PROBLEM REQUIREMENTS
Give back each line of the listing below that contains the string "plain".

DATA TO PROCESS
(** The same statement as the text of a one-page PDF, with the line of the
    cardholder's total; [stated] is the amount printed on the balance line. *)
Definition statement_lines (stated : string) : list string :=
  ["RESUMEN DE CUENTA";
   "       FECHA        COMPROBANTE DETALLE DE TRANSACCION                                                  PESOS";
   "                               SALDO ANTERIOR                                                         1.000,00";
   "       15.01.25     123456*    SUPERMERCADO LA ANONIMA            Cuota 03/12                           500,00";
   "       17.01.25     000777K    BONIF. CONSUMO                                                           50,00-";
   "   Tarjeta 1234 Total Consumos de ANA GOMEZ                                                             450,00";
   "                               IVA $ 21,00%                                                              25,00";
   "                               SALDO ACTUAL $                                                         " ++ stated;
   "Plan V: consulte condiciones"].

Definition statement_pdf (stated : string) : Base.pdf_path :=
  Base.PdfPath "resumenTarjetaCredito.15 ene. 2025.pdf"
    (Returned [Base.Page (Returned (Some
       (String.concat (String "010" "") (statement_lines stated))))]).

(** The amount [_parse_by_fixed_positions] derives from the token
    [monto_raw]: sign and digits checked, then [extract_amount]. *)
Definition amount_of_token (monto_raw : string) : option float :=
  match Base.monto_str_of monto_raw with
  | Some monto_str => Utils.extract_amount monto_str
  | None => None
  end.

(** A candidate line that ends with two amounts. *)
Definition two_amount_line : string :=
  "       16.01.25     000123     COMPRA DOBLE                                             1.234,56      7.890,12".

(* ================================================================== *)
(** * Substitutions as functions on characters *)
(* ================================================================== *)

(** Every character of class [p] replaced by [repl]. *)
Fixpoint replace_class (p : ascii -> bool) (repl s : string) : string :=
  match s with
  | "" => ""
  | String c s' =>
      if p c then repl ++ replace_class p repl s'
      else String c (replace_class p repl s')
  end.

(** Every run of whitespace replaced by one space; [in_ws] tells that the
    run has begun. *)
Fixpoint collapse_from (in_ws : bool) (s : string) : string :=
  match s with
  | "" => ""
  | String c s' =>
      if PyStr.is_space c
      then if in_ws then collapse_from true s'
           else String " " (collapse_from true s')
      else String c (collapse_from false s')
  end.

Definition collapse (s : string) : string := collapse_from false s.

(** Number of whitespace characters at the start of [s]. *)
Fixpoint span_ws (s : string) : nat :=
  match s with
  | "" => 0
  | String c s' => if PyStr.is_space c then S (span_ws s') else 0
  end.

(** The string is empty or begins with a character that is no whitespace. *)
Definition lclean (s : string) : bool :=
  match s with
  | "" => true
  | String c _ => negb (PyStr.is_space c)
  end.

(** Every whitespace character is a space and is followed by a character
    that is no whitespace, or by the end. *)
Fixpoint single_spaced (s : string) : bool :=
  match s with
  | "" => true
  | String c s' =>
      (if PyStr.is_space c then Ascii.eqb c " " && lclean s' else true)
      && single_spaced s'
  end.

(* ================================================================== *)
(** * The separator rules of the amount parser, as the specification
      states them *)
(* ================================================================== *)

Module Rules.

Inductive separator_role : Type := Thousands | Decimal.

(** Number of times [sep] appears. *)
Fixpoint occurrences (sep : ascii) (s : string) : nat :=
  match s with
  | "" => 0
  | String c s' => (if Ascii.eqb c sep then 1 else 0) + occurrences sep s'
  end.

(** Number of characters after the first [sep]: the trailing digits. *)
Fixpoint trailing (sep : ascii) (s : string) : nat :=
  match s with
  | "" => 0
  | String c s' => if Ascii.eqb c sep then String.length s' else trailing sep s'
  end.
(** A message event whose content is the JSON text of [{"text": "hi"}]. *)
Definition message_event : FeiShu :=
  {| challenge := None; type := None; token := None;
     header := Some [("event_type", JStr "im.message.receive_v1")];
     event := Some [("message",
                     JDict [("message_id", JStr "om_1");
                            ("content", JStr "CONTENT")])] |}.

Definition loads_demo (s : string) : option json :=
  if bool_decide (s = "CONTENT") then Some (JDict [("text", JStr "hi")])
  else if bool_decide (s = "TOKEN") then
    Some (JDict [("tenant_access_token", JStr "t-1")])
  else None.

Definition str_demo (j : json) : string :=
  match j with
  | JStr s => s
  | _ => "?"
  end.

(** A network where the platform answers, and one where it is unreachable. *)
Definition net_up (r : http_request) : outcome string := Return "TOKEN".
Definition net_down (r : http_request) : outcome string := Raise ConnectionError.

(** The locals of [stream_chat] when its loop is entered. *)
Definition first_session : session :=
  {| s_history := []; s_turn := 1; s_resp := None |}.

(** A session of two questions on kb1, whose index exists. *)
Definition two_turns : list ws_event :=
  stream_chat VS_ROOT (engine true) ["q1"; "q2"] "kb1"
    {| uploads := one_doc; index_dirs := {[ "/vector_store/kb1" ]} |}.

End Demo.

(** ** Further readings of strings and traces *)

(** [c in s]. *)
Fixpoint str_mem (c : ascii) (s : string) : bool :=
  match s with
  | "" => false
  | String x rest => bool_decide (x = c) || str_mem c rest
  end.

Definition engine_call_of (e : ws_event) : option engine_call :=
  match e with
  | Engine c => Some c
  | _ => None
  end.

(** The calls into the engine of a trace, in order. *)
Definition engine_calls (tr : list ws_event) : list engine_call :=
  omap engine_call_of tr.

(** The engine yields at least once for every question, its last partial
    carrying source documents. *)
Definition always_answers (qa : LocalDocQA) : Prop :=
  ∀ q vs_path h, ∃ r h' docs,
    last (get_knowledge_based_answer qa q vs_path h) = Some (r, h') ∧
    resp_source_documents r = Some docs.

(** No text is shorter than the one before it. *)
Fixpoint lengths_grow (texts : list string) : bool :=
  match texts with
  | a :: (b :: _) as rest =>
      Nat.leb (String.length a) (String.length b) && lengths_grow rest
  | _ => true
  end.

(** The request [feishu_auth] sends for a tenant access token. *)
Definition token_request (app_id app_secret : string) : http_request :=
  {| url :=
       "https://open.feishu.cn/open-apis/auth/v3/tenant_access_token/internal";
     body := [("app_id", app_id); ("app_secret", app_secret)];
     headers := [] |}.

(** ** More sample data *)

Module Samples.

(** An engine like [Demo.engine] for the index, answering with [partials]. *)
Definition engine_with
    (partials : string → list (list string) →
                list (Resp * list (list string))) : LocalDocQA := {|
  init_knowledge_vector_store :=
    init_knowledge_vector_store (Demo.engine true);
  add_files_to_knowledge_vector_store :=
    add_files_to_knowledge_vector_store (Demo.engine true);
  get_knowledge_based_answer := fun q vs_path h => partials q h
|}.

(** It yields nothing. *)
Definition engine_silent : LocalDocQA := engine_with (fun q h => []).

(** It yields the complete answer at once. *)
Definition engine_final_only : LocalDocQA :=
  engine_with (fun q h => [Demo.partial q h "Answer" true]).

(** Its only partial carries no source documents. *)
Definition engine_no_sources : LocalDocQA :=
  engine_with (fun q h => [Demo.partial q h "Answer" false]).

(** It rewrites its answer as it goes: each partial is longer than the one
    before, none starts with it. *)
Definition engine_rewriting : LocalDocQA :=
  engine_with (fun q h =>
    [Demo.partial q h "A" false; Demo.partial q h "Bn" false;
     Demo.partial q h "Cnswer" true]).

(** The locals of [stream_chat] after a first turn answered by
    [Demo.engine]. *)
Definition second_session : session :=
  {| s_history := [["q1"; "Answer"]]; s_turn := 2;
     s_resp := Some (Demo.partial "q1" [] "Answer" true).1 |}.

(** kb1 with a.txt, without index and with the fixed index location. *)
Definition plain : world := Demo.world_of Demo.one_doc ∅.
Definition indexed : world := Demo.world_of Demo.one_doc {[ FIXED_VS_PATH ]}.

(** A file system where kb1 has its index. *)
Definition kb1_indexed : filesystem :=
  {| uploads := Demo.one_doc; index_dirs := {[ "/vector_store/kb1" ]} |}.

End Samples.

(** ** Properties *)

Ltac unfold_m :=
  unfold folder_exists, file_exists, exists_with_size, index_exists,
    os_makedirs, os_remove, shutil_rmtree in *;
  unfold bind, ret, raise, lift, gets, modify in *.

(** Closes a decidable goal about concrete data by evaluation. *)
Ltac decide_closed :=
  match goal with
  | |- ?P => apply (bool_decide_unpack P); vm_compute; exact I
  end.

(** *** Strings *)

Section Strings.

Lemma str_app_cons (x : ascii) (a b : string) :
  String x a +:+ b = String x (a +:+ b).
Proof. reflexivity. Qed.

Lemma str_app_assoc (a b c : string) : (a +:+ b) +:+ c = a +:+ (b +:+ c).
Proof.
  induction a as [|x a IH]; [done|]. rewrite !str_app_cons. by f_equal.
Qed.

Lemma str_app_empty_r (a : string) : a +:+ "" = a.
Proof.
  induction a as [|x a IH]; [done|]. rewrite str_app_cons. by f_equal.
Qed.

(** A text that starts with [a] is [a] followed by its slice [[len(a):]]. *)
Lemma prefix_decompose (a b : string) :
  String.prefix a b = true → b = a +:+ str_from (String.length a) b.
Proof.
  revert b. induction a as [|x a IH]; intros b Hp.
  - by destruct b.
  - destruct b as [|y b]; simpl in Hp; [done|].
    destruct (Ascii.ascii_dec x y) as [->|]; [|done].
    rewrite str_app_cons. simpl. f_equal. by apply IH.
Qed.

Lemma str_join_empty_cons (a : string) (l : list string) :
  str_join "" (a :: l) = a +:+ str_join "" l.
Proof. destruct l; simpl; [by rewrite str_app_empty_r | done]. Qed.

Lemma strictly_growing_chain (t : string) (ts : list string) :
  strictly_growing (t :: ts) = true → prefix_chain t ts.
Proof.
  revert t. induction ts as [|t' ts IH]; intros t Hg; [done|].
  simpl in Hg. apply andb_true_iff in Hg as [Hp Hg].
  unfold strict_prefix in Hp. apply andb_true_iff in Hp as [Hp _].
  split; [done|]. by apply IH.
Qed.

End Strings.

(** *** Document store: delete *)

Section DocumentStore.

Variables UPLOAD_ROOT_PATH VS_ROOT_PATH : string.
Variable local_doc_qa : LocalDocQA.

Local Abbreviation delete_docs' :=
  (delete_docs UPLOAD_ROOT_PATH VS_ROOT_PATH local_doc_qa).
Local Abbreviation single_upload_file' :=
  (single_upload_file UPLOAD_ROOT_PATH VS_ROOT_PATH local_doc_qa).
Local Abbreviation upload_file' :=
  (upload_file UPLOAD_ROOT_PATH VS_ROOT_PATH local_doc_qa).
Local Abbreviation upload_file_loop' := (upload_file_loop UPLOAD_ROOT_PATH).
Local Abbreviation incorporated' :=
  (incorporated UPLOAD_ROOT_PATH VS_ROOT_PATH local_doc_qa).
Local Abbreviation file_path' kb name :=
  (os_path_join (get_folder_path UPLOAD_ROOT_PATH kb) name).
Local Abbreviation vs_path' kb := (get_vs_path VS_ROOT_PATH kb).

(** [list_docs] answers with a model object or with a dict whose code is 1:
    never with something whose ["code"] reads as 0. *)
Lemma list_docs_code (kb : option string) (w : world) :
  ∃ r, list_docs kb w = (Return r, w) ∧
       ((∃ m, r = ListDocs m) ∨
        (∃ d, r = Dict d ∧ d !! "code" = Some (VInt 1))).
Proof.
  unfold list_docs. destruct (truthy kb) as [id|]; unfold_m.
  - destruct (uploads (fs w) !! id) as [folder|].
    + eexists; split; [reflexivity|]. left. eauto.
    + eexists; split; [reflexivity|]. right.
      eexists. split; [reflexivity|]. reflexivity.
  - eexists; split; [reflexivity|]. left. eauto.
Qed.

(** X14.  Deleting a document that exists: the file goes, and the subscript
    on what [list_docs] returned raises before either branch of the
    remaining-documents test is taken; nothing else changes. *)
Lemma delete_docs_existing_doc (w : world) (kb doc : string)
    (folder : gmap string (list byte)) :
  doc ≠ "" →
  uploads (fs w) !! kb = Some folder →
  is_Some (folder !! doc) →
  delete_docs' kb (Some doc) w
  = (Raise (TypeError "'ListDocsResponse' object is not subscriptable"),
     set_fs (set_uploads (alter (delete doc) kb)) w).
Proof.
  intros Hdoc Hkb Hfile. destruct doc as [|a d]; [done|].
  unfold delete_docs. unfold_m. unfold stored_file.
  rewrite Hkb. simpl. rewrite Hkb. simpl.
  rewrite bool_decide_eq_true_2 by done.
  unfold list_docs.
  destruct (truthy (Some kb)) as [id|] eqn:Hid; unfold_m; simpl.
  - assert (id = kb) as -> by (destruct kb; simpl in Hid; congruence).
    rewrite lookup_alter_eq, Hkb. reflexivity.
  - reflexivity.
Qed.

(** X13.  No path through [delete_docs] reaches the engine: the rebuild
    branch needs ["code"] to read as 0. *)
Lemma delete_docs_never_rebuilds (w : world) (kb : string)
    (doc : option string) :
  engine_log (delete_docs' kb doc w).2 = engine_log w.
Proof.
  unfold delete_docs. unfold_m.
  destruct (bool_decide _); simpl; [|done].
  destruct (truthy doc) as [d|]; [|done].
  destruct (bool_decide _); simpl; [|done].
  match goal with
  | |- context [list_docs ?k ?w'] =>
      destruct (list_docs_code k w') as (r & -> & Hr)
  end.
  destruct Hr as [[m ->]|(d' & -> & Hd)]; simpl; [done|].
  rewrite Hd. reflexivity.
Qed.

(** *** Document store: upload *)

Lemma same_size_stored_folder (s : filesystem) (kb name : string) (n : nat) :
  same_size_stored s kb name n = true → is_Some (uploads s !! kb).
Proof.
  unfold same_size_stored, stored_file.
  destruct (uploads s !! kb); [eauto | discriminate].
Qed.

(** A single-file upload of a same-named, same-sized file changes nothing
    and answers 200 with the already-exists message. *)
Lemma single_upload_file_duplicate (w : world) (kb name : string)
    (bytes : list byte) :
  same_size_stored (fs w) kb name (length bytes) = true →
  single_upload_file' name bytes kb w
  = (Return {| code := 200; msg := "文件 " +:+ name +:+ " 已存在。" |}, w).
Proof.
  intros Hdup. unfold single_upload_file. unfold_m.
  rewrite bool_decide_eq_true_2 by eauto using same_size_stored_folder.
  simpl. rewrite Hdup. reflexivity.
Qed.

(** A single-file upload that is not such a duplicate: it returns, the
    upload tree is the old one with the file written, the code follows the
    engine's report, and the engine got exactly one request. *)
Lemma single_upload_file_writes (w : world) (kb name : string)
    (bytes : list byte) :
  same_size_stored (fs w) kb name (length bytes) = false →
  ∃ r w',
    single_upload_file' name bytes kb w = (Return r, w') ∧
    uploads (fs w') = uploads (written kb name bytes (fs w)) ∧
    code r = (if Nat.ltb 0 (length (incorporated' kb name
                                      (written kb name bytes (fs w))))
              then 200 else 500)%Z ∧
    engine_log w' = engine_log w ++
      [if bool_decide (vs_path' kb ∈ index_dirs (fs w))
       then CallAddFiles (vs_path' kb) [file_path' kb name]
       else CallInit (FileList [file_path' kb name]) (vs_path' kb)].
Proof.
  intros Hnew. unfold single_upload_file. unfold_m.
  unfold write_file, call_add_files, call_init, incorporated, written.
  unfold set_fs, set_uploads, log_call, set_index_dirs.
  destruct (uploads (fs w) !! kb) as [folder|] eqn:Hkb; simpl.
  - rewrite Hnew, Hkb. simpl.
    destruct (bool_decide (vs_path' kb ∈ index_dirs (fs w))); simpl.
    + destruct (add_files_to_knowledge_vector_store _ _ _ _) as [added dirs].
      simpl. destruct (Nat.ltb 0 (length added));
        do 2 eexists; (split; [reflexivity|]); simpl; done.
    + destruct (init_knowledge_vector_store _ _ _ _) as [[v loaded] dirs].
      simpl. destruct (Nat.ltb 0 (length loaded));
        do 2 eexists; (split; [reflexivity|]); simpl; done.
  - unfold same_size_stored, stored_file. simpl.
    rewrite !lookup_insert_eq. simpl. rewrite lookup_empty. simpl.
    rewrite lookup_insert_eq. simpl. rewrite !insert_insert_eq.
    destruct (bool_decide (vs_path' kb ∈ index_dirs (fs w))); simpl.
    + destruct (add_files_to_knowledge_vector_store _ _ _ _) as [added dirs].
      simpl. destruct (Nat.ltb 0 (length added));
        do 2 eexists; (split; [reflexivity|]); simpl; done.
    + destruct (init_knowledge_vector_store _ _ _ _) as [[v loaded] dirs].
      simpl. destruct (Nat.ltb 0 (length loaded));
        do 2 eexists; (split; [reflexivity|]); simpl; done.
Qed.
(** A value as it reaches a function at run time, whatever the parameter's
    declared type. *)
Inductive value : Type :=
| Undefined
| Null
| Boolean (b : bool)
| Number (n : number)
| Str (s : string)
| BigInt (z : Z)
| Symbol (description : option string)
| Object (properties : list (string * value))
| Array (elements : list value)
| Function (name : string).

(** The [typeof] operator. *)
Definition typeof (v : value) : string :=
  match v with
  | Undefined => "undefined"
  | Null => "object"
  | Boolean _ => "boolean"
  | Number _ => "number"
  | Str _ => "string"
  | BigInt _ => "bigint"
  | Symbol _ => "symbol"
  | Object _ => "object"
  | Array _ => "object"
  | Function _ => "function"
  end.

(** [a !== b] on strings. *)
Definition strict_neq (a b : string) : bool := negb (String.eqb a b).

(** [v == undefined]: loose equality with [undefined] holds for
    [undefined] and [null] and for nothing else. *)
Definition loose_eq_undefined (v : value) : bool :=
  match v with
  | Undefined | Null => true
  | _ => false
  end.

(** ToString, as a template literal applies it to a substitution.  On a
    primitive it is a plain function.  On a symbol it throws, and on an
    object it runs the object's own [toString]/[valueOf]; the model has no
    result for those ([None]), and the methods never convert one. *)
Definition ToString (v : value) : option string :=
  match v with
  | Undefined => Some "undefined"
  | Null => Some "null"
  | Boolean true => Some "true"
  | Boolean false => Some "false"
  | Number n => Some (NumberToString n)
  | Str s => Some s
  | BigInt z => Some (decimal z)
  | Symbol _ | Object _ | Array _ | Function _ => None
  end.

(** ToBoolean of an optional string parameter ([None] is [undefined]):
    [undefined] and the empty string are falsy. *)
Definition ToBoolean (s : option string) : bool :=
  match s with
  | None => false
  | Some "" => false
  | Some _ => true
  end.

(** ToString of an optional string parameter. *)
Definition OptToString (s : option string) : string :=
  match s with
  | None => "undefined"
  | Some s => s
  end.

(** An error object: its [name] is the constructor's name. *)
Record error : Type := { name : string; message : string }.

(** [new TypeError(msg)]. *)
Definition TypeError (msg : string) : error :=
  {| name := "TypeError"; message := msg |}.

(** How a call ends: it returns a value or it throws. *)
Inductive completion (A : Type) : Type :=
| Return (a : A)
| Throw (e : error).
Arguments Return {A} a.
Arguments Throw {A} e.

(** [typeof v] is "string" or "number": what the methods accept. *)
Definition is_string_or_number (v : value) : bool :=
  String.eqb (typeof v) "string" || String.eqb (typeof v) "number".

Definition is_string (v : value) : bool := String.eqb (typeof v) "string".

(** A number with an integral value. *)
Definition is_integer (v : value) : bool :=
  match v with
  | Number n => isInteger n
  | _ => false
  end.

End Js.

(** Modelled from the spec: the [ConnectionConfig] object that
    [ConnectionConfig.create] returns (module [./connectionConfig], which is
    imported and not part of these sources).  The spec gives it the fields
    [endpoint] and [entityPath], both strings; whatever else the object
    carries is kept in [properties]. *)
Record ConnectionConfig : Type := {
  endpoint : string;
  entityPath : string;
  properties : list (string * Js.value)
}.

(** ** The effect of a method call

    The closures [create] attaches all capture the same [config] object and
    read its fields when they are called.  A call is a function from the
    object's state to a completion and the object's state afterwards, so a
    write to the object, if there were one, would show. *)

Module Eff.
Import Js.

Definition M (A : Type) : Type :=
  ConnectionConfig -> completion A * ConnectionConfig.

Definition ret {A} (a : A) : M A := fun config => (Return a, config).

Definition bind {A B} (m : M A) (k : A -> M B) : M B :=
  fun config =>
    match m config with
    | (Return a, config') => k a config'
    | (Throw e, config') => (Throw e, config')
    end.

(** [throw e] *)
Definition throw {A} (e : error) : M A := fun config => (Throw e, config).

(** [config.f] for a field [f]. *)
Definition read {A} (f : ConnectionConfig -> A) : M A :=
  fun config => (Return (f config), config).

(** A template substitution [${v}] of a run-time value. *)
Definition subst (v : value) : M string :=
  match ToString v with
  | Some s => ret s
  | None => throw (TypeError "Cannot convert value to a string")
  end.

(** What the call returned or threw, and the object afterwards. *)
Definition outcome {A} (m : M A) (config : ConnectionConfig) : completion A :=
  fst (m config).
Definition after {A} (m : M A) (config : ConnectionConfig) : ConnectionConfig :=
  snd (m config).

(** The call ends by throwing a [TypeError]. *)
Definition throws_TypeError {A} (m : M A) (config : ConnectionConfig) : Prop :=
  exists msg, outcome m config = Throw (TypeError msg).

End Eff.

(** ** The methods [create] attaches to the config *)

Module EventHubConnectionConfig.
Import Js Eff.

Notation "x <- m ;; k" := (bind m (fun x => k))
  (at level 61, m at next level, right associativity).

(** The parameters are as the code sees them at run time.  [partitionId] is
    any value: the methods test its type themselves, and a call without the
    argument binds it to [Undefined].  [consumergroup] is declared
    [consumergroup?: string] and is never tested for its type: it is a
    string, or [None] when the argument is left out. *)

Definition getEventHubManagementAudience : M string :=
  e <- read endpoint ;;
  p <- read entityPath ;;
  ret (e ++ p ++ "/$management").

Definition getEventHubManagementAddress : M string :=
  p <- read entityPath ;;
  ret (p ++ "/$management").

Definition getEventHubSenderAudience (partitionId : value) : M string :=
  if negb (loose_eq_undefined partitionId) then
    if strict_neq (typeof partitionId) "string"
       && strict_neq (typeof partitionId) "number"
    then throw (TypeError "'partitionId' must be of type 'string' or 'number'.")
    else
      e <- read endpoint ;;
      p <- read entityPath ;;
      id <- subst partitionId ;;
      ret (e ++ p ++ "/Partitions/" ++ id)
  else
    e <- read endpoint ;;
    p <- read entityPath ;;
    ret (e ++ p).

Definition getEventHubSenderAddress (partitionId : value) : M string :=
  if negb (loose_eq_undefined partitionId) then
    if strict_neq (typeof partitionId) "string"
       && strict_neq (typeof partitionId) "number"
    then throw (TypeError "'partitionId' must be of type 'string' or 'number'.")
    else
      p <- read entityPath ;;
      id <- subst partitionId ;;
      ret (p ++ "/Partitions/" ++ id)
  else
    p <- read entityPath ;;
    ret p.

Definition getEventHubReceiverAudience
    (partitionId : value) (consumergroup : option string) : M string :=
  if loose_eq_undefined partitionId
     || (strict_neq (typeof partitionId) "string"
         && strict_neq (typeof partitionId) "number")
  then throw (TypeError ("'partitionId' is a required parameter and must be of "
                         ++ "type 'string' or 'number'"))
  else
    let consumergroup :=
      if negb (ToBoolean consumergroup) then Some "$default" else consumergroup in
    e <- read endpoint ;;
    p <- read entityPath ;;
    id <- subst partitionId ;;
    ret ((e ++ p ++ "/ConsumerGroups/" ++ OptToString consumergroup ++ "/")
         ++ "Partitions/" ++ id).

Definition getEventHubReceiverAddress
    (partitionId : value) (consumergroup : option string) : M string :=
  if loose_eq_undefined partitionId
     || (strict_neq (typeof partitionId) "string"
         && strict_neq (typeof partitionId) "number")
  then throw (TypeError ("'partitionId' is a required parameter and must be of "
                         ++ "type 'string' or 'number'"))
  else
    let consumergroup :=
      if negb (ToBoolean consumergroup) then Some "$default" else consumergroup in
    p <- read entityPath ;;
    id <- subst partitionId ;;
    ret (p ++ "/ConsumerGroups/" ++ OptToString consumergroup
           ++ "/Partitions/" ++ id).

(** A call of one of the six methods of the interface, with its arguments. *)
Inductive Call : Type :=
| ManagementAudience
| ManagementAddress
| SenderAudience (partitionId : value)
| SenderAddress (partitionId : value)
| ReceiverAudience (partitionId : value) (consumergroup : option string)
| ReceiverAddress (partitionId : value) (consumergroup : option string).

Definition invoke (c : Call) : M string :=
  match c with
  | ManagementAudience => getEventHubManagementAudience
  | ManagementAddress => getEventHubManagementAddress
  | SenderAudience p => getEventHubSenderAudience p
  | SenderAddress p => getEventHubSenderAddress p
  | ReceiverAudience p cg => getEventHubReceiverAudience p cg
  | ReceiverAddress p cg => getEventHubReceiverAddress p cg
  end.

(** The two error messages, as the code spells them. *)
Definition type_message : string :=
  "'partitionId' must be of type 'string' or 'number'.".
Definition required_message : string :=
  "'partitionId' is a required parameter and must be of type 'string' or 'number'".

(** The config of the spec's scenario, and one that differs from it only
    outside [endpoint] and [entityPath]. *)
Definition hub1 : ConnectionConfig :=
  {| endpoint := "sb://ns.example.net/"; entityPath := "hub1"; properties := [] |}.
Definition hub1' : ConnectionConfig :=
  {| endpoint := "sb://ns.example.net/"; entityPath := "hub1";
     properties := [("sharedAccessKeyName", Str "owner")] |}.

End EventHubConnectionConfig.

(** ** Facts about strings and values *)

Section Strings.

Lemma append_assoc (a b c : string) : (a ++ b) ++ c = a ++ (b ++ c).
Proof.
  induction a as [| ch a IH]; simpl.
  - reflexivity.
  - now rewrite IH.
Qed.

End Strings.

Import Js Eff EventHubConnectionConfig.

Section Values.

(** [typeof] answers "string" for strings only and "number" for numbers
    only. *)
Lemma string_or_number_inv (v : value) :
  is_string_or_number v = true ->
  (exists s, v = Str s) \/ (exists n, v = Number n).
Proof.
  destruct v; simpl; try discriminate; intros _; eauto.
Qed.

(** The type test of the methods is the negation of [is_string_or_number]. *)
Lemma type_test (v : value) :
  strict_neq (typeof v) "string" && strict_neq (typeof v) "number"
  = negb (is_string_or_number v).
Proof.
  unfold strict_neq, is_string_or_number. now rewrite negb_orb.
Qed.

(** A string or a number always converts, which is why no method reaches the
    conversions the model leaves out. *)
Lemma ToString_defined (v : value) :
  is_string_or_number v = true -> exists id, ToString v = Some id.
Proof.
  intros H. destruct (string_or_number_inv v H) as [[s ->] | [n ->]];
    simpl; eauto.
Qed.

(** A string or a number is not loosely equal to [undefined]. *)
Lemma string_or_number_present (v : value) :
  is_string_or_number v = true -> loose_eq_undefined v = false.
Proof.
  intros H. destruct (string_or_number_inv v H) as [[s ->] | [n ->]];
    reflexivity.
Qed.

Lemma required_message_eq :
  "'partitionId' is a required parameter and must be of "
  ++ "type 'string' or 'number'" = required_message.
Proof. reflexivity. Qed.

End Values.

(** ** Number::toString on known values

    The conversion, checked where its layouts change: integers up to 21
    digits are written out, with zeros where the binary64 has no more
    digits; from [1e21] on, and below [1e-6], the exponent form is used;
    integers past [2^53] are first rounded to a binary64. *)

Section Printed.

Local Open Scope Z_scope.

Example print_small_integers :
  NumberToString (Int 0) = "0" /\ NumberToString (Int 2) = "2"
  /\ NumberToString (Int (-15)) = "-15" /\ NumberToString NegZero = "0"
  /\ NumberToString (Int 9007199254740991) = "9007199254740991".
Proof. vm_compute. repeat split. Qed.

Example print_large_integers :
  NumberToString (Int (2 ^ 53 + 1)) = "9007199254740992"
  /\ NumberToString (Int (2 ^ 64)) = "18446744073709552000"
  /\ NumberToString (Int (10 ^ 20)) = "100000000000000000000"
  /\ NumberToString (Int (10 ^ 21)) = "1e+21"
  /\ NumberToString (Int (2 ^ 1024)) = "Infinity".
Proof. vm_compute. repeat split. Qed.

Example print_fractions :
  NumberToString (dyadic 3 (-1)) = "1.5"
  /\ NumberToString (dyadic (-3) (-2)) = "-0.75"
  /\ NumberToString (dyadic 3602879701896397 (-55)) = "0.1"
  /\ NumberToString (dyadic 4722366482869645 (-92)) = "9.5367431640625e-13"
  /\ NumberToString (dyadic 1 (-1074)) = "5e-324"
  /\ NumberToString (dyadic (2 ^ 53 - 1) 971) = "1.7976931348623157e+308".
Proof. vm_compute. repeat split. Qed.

SOLUTION
Definition plain : world := Demo.world_of Demo.one_doc ∅.
    primitive it is a plain function.  On a symbol it throws, and on an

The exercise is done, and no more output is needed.